Hail to the (Endo) King!

(Photo by Ruth Lumibao/Bulatlat)

Sy may indeed be a hardworking man. But so are his conglomerate’s employees. With Sy’s determined use of neoliberal policies such as contractualization, the fruits of tens of thousands of his employees’ hard work go largely to his companies’ profits. Here lies the unheralded side of his Forbes-topping net worth, the secret to his centavo to billion peso taipan tale and why labor groups are raising their placards to hail the Endo King.

By MARYA SALAMAT
Bulatlat.com

MANILA – Hard work. Compassion. Self-made man. Philanthropist. Tycoon. These words often describe Henry Sy, the richest man in the Philippines according to Forbes magazine for over 10 years in a row. Sy died in his sleep last week at the age of 94, setting off accolades to his life’s “rags to riches,” shoe-seller to billionaire story.

“You have to have a dream, whether big or small. Then plan, focus, work hard and be very determined to achieve your goals. There is no substitute for hard work.”

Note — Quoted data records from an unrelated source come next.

(** [int rdn=randnum();] *)
Definition draw c : Z * client D :=
  let '(r, st) := randnum rand_of (seed c) in (r, with_seed c st).

(** ** One exchange *)

(** What the loops do with a datagram of the parent: decode the answer, and look
    for the number in the client's own query; in [login] it is the query that is
    decoded; in [connectToUser] nothing is looked for. *)
Definition decode_answer (kb : kind) (key : list Z) (rdn : Z) (x : xstate) : bool * xstate :=
  let '(buf, s) := crypt_decode kb (x_buf x) key (x_aes x) in
  (rdn =? get_i32 (x_qypk x) o_unique, mk_x (x_qypk x) buf s).
Definition decode_own (kq : kind) (key : list Z) (rdn : Z) (x : xstate) : bool * xstate :=
  let '(q, s) := crypt_decode kq (x_qypk x) key (x_aes x) in
  (rdn =? get_i32 q o_unique, mk_x q (x_buf x) s).
Definition decode_any (kb : kind) (key : list Z) (x : xstate) : bool * xstate :=
  let '(buf, s) := crypt_decode kb (x_buf x) key (x_aes x) in (true, mk_x (x_qypk x) buf s).

(** [if(iscrypt)crypt_encode(&qypk,&key);] *)
Definition encode_query c (kq : kind) (qypk : list Z) : list Z * aes_st :=
  if iscrypt c then crypt_encode kq qypk (cl_key c) (c_aes c) else (qypk, c_aes c).

(** The loops; the answer is in [x_buf]. *)
Definition ask c (kq kb : kind) (qypk buf : list Z) (on_parent : xstate -> bool * xstate)
    (net : list sock_event) : option (bool * xstate * client D * list sock_event * list effect) :=
  let sv := cl_sv c in
  let '(qypk, s) := encode_query c kq qypk in
  match exchange (parIP sv) (parPort sv) (k_size kb) on_parent (mk_x qypk buf s) net with
  | None => None
  | Some (a, x, net, sent) =>
      Some (a, x, with_sv c (with_aes sv (x_aes x)), net,
            map (fun p => Emit (Send (parIP sv) (parPort sv) p)) sent)
  end.

Definition mode_of (x : xstate) : Z := get8 (x_buf x) o_mode.
Definition called : Type := option (cvalue * client D * list sock_event * list effect).

(** The requests answered by [_SUCCEED]; [missing] is what is returned when no
    answer comes. *)
Definition ask_succeed c (kq : kind) (qypk : list Z) (rdn : Z) (missing : cvalue) net : called :=
  match ask c kq query_kind qypk (bzero sizeof_netQuery) (decode_answer query_kind (cl_key c) rdn) net with
  | None => None
  | Some (a, x, c, net, out) =>
      Some (if a then CInt (if mode_of x =? _SUCCEED then 1 else 0) else missing, c, net, out)
  end.

(** ** The packets *)

(** [wristr(mypassword,qypk.header.password)], the user id, the number. *)
Definition set_auth c (rdn : Z) (pkt : list Z) : list Z :=
  let pkt := set_wristr pkt o_password (c_password c) in
  let pkt := set_i32 pkt o_unique rdn in
  set_n32 pkt o_userid (c_userid c).

(** A zeroed packet with its mode and the header. *)
Definition query_packet c (mode rdn : Z) : list Z :=
  set_auth c rdn (set8 (bzero sizeof_netQuery) o_mode mode).
Definition source_packet c (mode rdn : Z) : list Z :=
  set_auth c rdn (set8 (bzero sizeof_netSource) o_mode mode).

Definition newSrc_packet c (sname : list Z) (rdn : Z) : list Z :=
  let q := copy_bytes 8 (query_packet c _NEWSRC rdn) o_str1 sname in
  set8 q o_globalMode (globalmode c).

Definition downloadchunk_packet c (sname : list Z) (s rdn : Z) : list Z :=
  let q := set_n32 (query_packet c _GETSRC rdn) o_num1 s in
  let q := copy_bytes 8 q o_str1 sname in
  set8 q o_globalMode (globalmode c).

Definition uploadchunk_packet c (sname buf2 : list Z) (size rdn : Z) : list Z :=
  let q := set_n32 (source_packet c _SETSRC_APPEND rdn) o_size size in
  let q := copy_bytes 8 q o_title sname in
  let q := set8 q o_globalMode (globalmode c) in
  copy_bytes (Nat.min (Z.to_nat size) SOURCE_CHUNK_SIZE) q o_source buf2.

Definition del_packet c (sname : list Z) (rdn : Z) : list Z :=
  let q := copy_bytes 8 (query_packet c _DELSRC rdn) o_str1 sname in
  set8 q o_globalMode (globalmode c).

Definition setPwd_packet c (pwd lpwd : list Z) (rdn : Z) : list Z :=
  let q := set_wristr (query_packet c _SETPWD rdn) o_str1 pwd in
  set_wristr q o_str2 lpwd.

Definition setPwd_user_packet c (pwd : list Z) (puserid rdn : Z) : list Z :=
  let q := set_wristr (query_packet c _SETPWD rdn) o_str1 pwd in
  set_n32 (set8 q o_globalMode c_t) o_num1 puserid.

Definition newUser_packet c (uid rdn : Z) : list Z :=
  let q := set_n32 (query_packet c _NEWUSER rdn) o_num1 uid in
  set8 q o_globalMode c_t.

(** The script's arguments: [None] where one is missing or of another type. *)
Record lua_args := mk_args {
  a_str1 : option (list Z); a_str2 : option (list Z);
  a_num1 : option Z; a_num2 : option Z; a_num3 : option Z; a_num4 : option Z
}.

Definition opt_str (v : option (list Z)) (off : nat) (q : list Z) : list Z :=
  match v with Some s => set_wristr q off s | None => q end.
Definition opt_num (v : option Z) (off : nat) (q : list Z) : list Z :=
  match v with Some n => set_n32 q off n | None => q end.

Definition callPlus_packet c (a : lua_args) (rdn : Z) : list Z :=
  let q := query_packet c _PLUS rdn in
  let q := opt_str (a_str1 a) o_str1 q in
  let q := opt_str (a_str2 a) o_str2 q in
  let q := opt_num (a_num1 a) o_num1 q in
  let q := opt_num (a_num2 a) o_num2 q in
  let q := opt_num (a_num3 a) o_num3 q in
  opt_num (a_num4 a) o_num4 q.

(** ** The requests *)

Definition newSrc c (sname : list Z) net : called :=
  let '(rdn, c) := draw c in
  ask_succeed c query_kind (newSrc_packet c sname rdn) rdn CNoValue net.

Definition uploadchunk c (sname buf2 : list Z) (size : Z) net : called :=
  let '(rdn, c) := draw c in
  ask_succeed c source_kind (uploadchunk_packet c sname buf2 size rdn) rdn (CInt 0) net.

Definition del c (sname : list Z) net : called :=
  let '(rdn, c) := draw c in
  ask_succeed c query_kind (del_packet c sname rdn) rdn CNoValue net.

Definition setPwd c (pwd lpwd : list Z) net : called :=
  let '(rdn, c) := draw c in
  ask_succeed c query_kind (setPwd_packet c pwd lpwd rdn) rdn CNoValue net.

Definition setPwd_user c (pwd : list Z) (puserid : Z) net : called :=
  let '(rdn, c) := draw c in
  ask_succeed c query_kind (setPwd_user_packet c pwd puserid rdn) rdn CNoValue net.

Definition newUser c (uid : Z) net : called :=
  let '(rdn, c) := draw c in
  ask_succeed c query_kind (newUser_packet c uid rdn) rdn CNoValue net.

Definition downloadchunk c (sname : list Z) (s : Z) net : called :=
  let '(rdn, c) := draw c in
  match ask c query_kind source_kind (downloadchunk_packet c sname s rdn) (bzero sizeof_netSource)
          (decode_answer source_kind (cl_key c) rdn) net with
  | None => None
  | Some (a, x, c, net, out) =>
      if a then
        if mode_of x =? _SETSRC_APPEND then
          let bsize := get_n32 (x_buf x) o_size in
          let size := if Z.of_nat SOURCE_CHUNK_SIZE <? bsize then Z.of_nat SOURCE_CHUNK_SIZE else bsize in
          let size := if 0 <? size then size else 0 in
          Some (CInt (if bsize =? Z.of_nat SOURCE_CHUNK_SIZE then 1 else 0), c, net,
                out ++ [Fwrite (load (x_buf x) o_source (Z.to_nat size))])
        else Some (CInt 0, c, net, out)
      else Some (CInt 0, c, net, out)
  end.

(** [while(downloadchunk(sname,f,i))i++;] *)
Fixpoint download_loop (fuel : nat) c (sname : list Z) (i : Z) net :
    option (client D * list sock_event * list effect) :=
  match fuel with
  | O => None
  | S fuel =>
      match downloadchunk c sname i net with
      | None => None
      | Some (v, c, net, out) =>
          match v with
          | CInt 1 =>
              match download_loop fuel c sname (i + 1) net with
              | None => None
              | Some (c, net, out') => Some (c, net, out ++ out')
              end
          | _ => Some (c, net, out)
          end
      end
  end.
Definition download c (sname : list Z) net := download_loop (S (length net)) c sname 0 net.

(** [for(i=0;(i<SOURCE_CHUNK_SIZE && !feof(ff));i++)buf[i]=fgetc(ff);] on what is
    left of the file: the bytes, the rest, and [feof]; at the end [fgetc] gives
    -1, which is stored too. *)
Fixpoint read_chunk (n : nat) (rest : list Z) : list Z * list Z * bool :=
  match n with
  | O => ([], rest, false)
  | S n =>
      match rest with
      | [] => ([255], [], true)
      | b :: rest => let '(l, rest, eof) := read_chunk n rest in (b :: l, rest, eof)
      end
  end.

(** [while(!feof(ff))]; a refused chunk ends the upload. *)
Fixpoint upload_loop (fuel : nat) c (sname rest : list Z) net :
    option (client D * list sock_event * list effect) :=
  match fuel with
  | O => None
  | S fuel =>
      let '(buf, rest, eof) := read_chunk SOURCE_CHUNK_SIZE rest in
      match uploadchunk c sname buf (Z.of_nat (length buf)) net with
      | None => None
      | Some (v, c, net, out) =>
          match v with
          | CInt 1 =>
              if eof then Some (c, net, out)
              else match upload_loop fuel c sname rest net with
                   | None => None
                   | Some (c, net, out') => Some (c, net, out ++ out')
                   end
          | _ => Some (c, net, out)
          end
      end
  end.
Definition upload c (sname file : list Z) net := upload_loop (S (length file)) c sname file net.

(** Six values are pushed from [bufs], whose 17th byte is 0. *)
Definition callPlus c (a : lua_args) (bufs : list Z) net : called :=
  let '(rdn, c) := draw c in
  match ask c query_kind query_kind (callPlus_packet c a rdn) (bzero sizeof_netQuery)
          (decode_answer query_kind (cl_key c) rdn) net with
  | None => None
  | Some (a, x, c, net, out) =>
      if a then
        if mode_of x =? _PLUS then
          let bufs := wristr (drop o_str1 (x_buf x)) bufs in
          let bufs' := wristr (drop o_str2 (x_buf x)) bufs in
          Some (CInt 6, c, net, out ++
            [PushString (c_str bufs); PushString (c_str bufs');
             PushInteger (get_n32 (x_buf x) o_num1); PushInteger (get_n32 (x_buf x) o_num2);
             PushInteger (get_n32 (x_buf x) o_num3); PushInteger (get_n32 (x_buf x) o_num4)])
        else Some (CInt 0, c, net, out)
      else Some (CNoValue, c, net, out)
  end.

(** ** Certificates *)

(** [buf]: the uninitialised local. *)
Definition getUniKey e c (buf : list Z) net : called :=
  let '(rdn, c) := draw c in
  match ask c query_kind source_kind (query_packet c _CERT rdn) buf
          (decode_answer source_kind (cl_key c) rdn) net with
  | None => None
  | Some (a, x, c, net, out) =>
      if a then
        if mode_of x =? _CERT then
          let '(reg, s) := netReg_decrypt (computekey e) (load (x_buf x) o_source sizeof_netReg) (c_aes c) in
          Some (CInt 1, with_sv (with_reg c reg) (with_aes (cl_sv c) s), net, out)
        else Some (CInt 0, c, net, out)
      else Some (CInt 0, c, net, out)
  end.

(** The packet of [getPbk] has no password; [mbuf]: the buffer of the [MD5]
    object. *)
Definition getPbk_packet c (rdn : Z) : list Z :=
  set_i32 (set_n32 (set8 (bzero sizeof_netSource) o_mode _GET_PUBLIC_KEY) o_userid (c_userid c)) o_unique rdn.
Definition getPbk c (buf mbuf : list Z) net : called :=
  let '(rdn, c) := draw c in
  match ask c source_kind source_kind (getPbk_packet c rdn) buf
          (decode_answer source_kind (cl_key c) rdn) net with
  | None => None
  | Some (a, x, c, net, out) =>
      if a then
        if mode_of x =? _GET_PUBLIC_KEY then
          let pbk := load (x_buf x) o_source ECDH_SIZE ++ [0] in
          Some (CInt 1, with_pbk c pbk (snd (MD5.md5String mbuf (Some (c_str pbk)))), net, out)
        else Some (CInt 0, c, net, out)
      else Some (CInt 0, c, net, out)
  end.

(** [reg]: the certificate it is given is not used, and the record it encrypts is
    in a packet it does not send; [respk] and [buf] are uninitialised. *)
Definition reg_packet c (rdn : Z) : list Z :=
  set_i32 (set_n32 (set8 (bzero sizeof_netQuery) o_mode _REGISTER) o_userid (c_userid c)) o_unique rdn.
Definition reg e c (k respk buf mbuf : list Z) net : called :=
  let '(rdn, c) := draw c in
  let qypk := reg_packet c rdn in
  match getPbk c buf mbuf net with
  | None => None
  | Some (v, c, net, out) =>
      match v with
      | CInt 1 =>
          let tR := store (load respk o_source sizeof_netReg) r_key (take ECDH_SIZE (parpbk c)) in
          let '(_, s) := netReg_encrypt (computekey e) tR (c_aes c) in
          let c := with_sv c (with_aes (cl_sv c) s) in
          match ask c query_kind source_kind qypk buf (decode_answer source_kind (cl_key c) rdn) net with
          | None => None
          | Some (a, x, c, net, out') =>
              Some (CInt (if a then if mode_of x =? _SUCCEED then 1 else 0 else 0), c, net, out ++ out')
          end
      | _ => Some (CInt 0, c, net, out)
      end
  end.

(** [reg(path)]: [file] is what [open] and [read] give. *)
Definition reg_file e c (file : option (list Z)) (respk buf mbuf : list Z) net : called :=
  match file with
  | None => Some (CInt 0, c, net, [])
  | Some k => reg e c k respk buf mbuf net
  end.

(** ** Keys *)

Definition safe_key c : list Z := lit "safe_key_" ++ parhash c.

(** The packet carries a fresh public key in its [netSendkey]. *)
Definition updatekey_packet e c (rdn : Z) : list Z :=
  let q := copy_bytes ECDH_SIZE (source_packet c _UPDATEKEY rdn)
             (o_source + member_offset netSendkey 2) (fresh_pubkey e) in
  set_n32 q o_size (Z.of_nat sizeof_netSendkey).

This is one of Mr. Sy’s most quoted remarks. And when other business titans honor your “legacy,” you must have done something that reverberates in their business goals as well.

Except for his business empire being forced to compromise with the Ayala Group as to where the common LRT-MRT railway station should be constructed, he almost had it all by way of cornering the transport hubs in his malls. His mall chain, the largest in the Philippines, took off from the tycoon’s astute timing and buildup of influence toward getting and maximizing the most promising sites for his malls.

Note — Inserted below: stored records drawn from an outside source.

(* ===== verification/Cache.v ===== *)
(** * Cache: core/cache.hpp and core/filecache.hpp

    The cache is a [std::map] from strings to values; it is the list of its
    entries in the order of their keys, which is the order [freetrash] walks
    through.  [now] is what [nowtime_s] returns.  [timeout] ends without a value
    for an entry that is not old enough: [junk] is what its caller then sees. *)

From stdpp Require Import gmap sorting.
From S2P Require Import Prelude Hash.
#[local] Open Scope Z_scope.

(** ** Values *)

(** [data]: a block from [malloc], by its address; [onfree] is [NULL] or a
    function that frees it. *)
Record value := mk_value {
  v_time : Z; v_tl : Z; v_onfree : bool; v_data : option nat; v_length : Z; v_v : list Z
}.

(** The constructor [value(tt)]. *)
Definition value_new (now tt : Z) : value := mk_value (u32 now) (u32 tt) false None 0 [].

Definition ysabs (inp : Z) : Z := if 0 <? inp then inp else s32 (- inp).

(** [ysabs(nowtime_s()-time)>=tl] *)
Definition time_over (now : Z) (s : value) : bool :=
  v_tl s <=? u32 (ysabs (s32 (u32 (now - v_time s)))).

Definition timeout (now : Z) (junk : bool) (s : value) : bool :=
  if time_over now s then true else junk.

(** ** The map *)

(** [std::string]'s order: bytes as [unsigned char], a prefix first. *)
Fixpoint key_ltb (a b : list Z) : bool :=
  match a, b with
  | _, [] => false
  | [], _ :: _ => true
  | x :: a, y :: b => (x <? y) || ((x =? y) && key_ltb a b)
  end.
Definition key_lt (a b : list Z) : Prop := key_ltb a b = true.

Definition cache : Type := list (list Z * value).

Fixpoint cache_find (c : cache) (k : list Z) : option value :=
  match c with
  | [] => None
  | (k', v) :: c => if decide (k = k') then Some v else cache_find c k
  end.

(** [cache[k]=v] *)
Fixpoint cache_put (c : cache) (k : list Z) (v : value) : cache :=
  match c with
  | [] => [(k, v)]
  | (k', v') :: c' =>
      if decide (k = k') then (k, v) :: c'
      else if key_ltb k k' then (k, v) :: c
      else (k', v') :: cache_put c' k v
  end.

Fixpoint cache_erase (c : cache) (k : list Z) : cache :=
  match c with
  | [] => []
  | (k', v) :: c => if decide (k = k') then c else (k', v) :: cache_erase c k
  end.

(** ** cache.hpp *)

(** [set], when its three arguments have their types. *)
Definition set (now : Z) (c : cache) (k v : list Z) (t : Z) : cache :=
  let val := value_new now t in
  cache_put c k (mk_value (v_time val) (v_tl val) (v_onfree val) (v_data val) (v_length val) v).

(** [read]: the string pushed, if any. *)
Definition read (now : Z) (junk : bool) (c : cache) (k : list Z) : option (list Z) :=
  match cache_find c k with
  | None => None
  | Some s => if timeout now junk s then None else Some (c_str (v_v s))
  end.

Definition del (c : cache) (k : list Z) : cache :=
  match cache_find c k with
  | None => c
  | Some _ => cache_erase c k
  end.

(** The loop of [freetrash] from the entry [it] on: what stays and the blocks given
    to [free]; [None]: the end of the map is dereferenced.  For an entry that has
    timed out, [it] moves on before [it->second] is copied.  [junk]: what [timeout]
    leaves for the entry of a key. *)
Fixpoint freetrash_loop (now : Z) (junk : list Z -> bool) (it : cache) (freed : list (option nat)) :
    option (cache * list (option nat)) :=
  match it with
  | [] => Some ([], freed)
  | (k, v) :: it =>
      if timeout now (junk k) v then
        match it with
        | [] => None
        | (_, pp) :: _ => freetrash_loop now junk it (freed ++ if v_onfree pp then [v_data pp] else [])
        end
      else '(c, freed) ← freetrash_loop now junk it freed; Some ((k, v) :: c, freed)
  end.
Definition freetrash (now : Z) (junk : list Z -> bool) (c : cache) : option (cache * list (option nat)) :=
  freetrash_loop now junk c [].

(** ** filecache.hpp *)

(** The blocks of the heap and the files of the disk. *)
Abbreviation blocks := (gmap nat (list Z)) (only parsing).
Abbreviation files := (gmap (list Z) (list Z)) (only parsing).

Definition maxsize : Z := 65536.

Definition addcache (now : Z) (c : cache) (name : list Z) (mb : nat) (length : Z) : cache :=
  let v := value_new now 300 in
  cache_put c name (mk_value (v_time v) (v_tl v) true (Some mb) (u32 length) (v_v v)).

(** The value of [getcache] and, when [*rl] is set, the bytes copied to [buf]:
    [-1] as a [bool] is [true]. *)
Definition getcache (c : cache) (mem : blocks) (name : list Z) (begin len : Z) : bool * option (list Z) :=
  match cache_find c name with
  | None => (false, None)
  | Some v =>
      match v_data v with
      | None => (false, None)
      | Some cp =>
          if v_length v =? 0 then (false, None)
          else if v_length v <? begin then (true, None)
          else
            let leng := s32 (if v_length v <? u32 (begin + len) then u32 (v_length v - begin) else len) in
            (true, Some (map (fun i => getn (default [] (mem !! cp)) (Z.to_nat begin + i)) (seq 0 (Z.to_nat leng))))
      end
  end.

(** It reads the file into a new block and returns: nothing is cached. *)
Definition addfileintobuffer (fs : files) (path : list Z) : bool :=
  match fs !! path with
  | None => false
  | Some f => negb ((maxsize <? Z.of_nat (length f)) || (Z.of_nat (length f) =? 0))
  end.

(** [open], [lseek], [read]: a negative offset leaves the position at 0. *)
Definition getfile (fs : files) (path : list Z) (sk : Z) (len : Z) : Z * list Z :=
  match fs !! path with
  | None => (-1, [])
  | Some f =>
      let pos := if sk <? 0 then 0 else sk in
      let l := take (Z.to_nat len) (drop (Z.to_nat pos) f) in (Z.of_nat (length l), l)
  end.

(** [find] and nothing else. *)
Definition removefilefrombuffer (c : cache) (path : list Z) : cache := c.

Definition fileappend (c : cache) (fs : files) (n data : list Z) : cache * files :=
  (removefilefrombuffer c n, <[n := default [] (fs !! n) ++ data]> fs).

(** The value and the bytes in [buf]; [rl]: the uninitialised local. *)
Definition readfile (c : cache) (mem : blocks) (fs : files) (path : list Z) (begin len rl : Z) : Z * list Z :=
  match getcache c mem path begin len with
  | (true, Some l) => (Z.of_nat (length l), l)
  | (true, None) => (rl, [])
  | (false, _) => getfile fs path (s32 begin) len
  end.

Definition removefile (c : cache) (fs : files) (path : list Z) : Z * cache * files :=
  (match fs !! path with Some _ => 0 | None => -1 end, removefilefrombuffer c path, delete path fs).

(** ** The map is a map *)

Lemma key_lt_irrefl a : ~ key_lt a a.
Proof.
  unfold key_lt. induction a as [|x a IH]; cbn; [done|]. rewrite Z.ltb_irrefl, Z.eqb_refl. done.
Qed.

Lemma key_lt_trans a b c : key_lt a b -> key_lt b c -> key_lt a c.
Proof.
  unfold key_lt. revert b c. induction a as [|x a IH]; intros [|y b] [|z c]; cbn; try done.
  rewrite !orb_true_iff, !andb_true_iff, !Z.ltb_lt, !Z.eqb_eq.
  intros [H1|[-> H1]] [H2|[-> H2]]; [left; lia|by left|by left|right]. split; [done|by eapply IH].
Qed.

Lemma key_lt_total a b : key_lt a b \/ a = b \/ key_lt b a.
Proof.
  unfold key_lt. revert b. induction a as [|x a IH]; intros [|y b]; cbn; auto.
  rewrite !orb_true_iff, !andb_true_iff, !Z.ltb_lt, !Z.eqb_eq.
  destruct (Z.lt_trichotomy x y) as [?|[->|?]]; [auto| |auto].
  destruct (IH b) as [?|[->|?]]; auto.
Qed.

#[export] Instance key_lt_transitive : Transitive key_lt.
Proof. intros a b c. apply key_lt_trans. Qed.

(** The keys ascend. *)
Definition cache_ok (c : cache) : Prop := StronglySorted key_lt (map fst c).

Lemma cache_find_below c k : Forall (key_lt k) (map fst c) -> cache_find c k = None.
Proof.
  induction c as [|[k' v] c IH]; intros Hb; [done|]. apply Forall_cons_iff in Hb as [Hk Hb]. cbn.
  destruct (decide (k = k')) as [->|_]; [by apply key_lt_irrefl in Hk|by apply IH].
Qed.

Lemma cache_put_keys c k v x : x ∈ map fst (cache_put c k v) -> x = k \/ x ∈ map fst c.
Proof.
  induction c as [|[k' v'] c IH]; cbn; [set_solver|].
  destruct (decide (k = k')) as [->|_]; [set_solver|]. destruct (key_ltb k k'); [set_solver|].
  cbn. intros [->|Hx]%elem_of_cons; [set_solver|]. apply IH in Hx. set_solver.
Qed.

But in a world under neoliberal economic policies, there is another side to his reportedly outstanding achievements. The tycoon’s financial success was done at the expense of thousands of people displaced by his mall and real estate expansion and reclamation, not to mention the workers employed as “eternal” contractuals in malls, banks and hotels.

Sy may not be the only tycoon who made the most of the Philippine government’s loopholes for employing contractuals, but his companies happen to employ the biggest number (more than 94,000). Because of this, the Kilusang Mayo Uno (KMU) branded him “contractual king,” or Endo King. (Endo is a colloquial term for “end of contract,” typically done after five months of work to prevent an employee from being given a permanent position which would legally require the company for which he or she works to grant security of tenure and other benefits.)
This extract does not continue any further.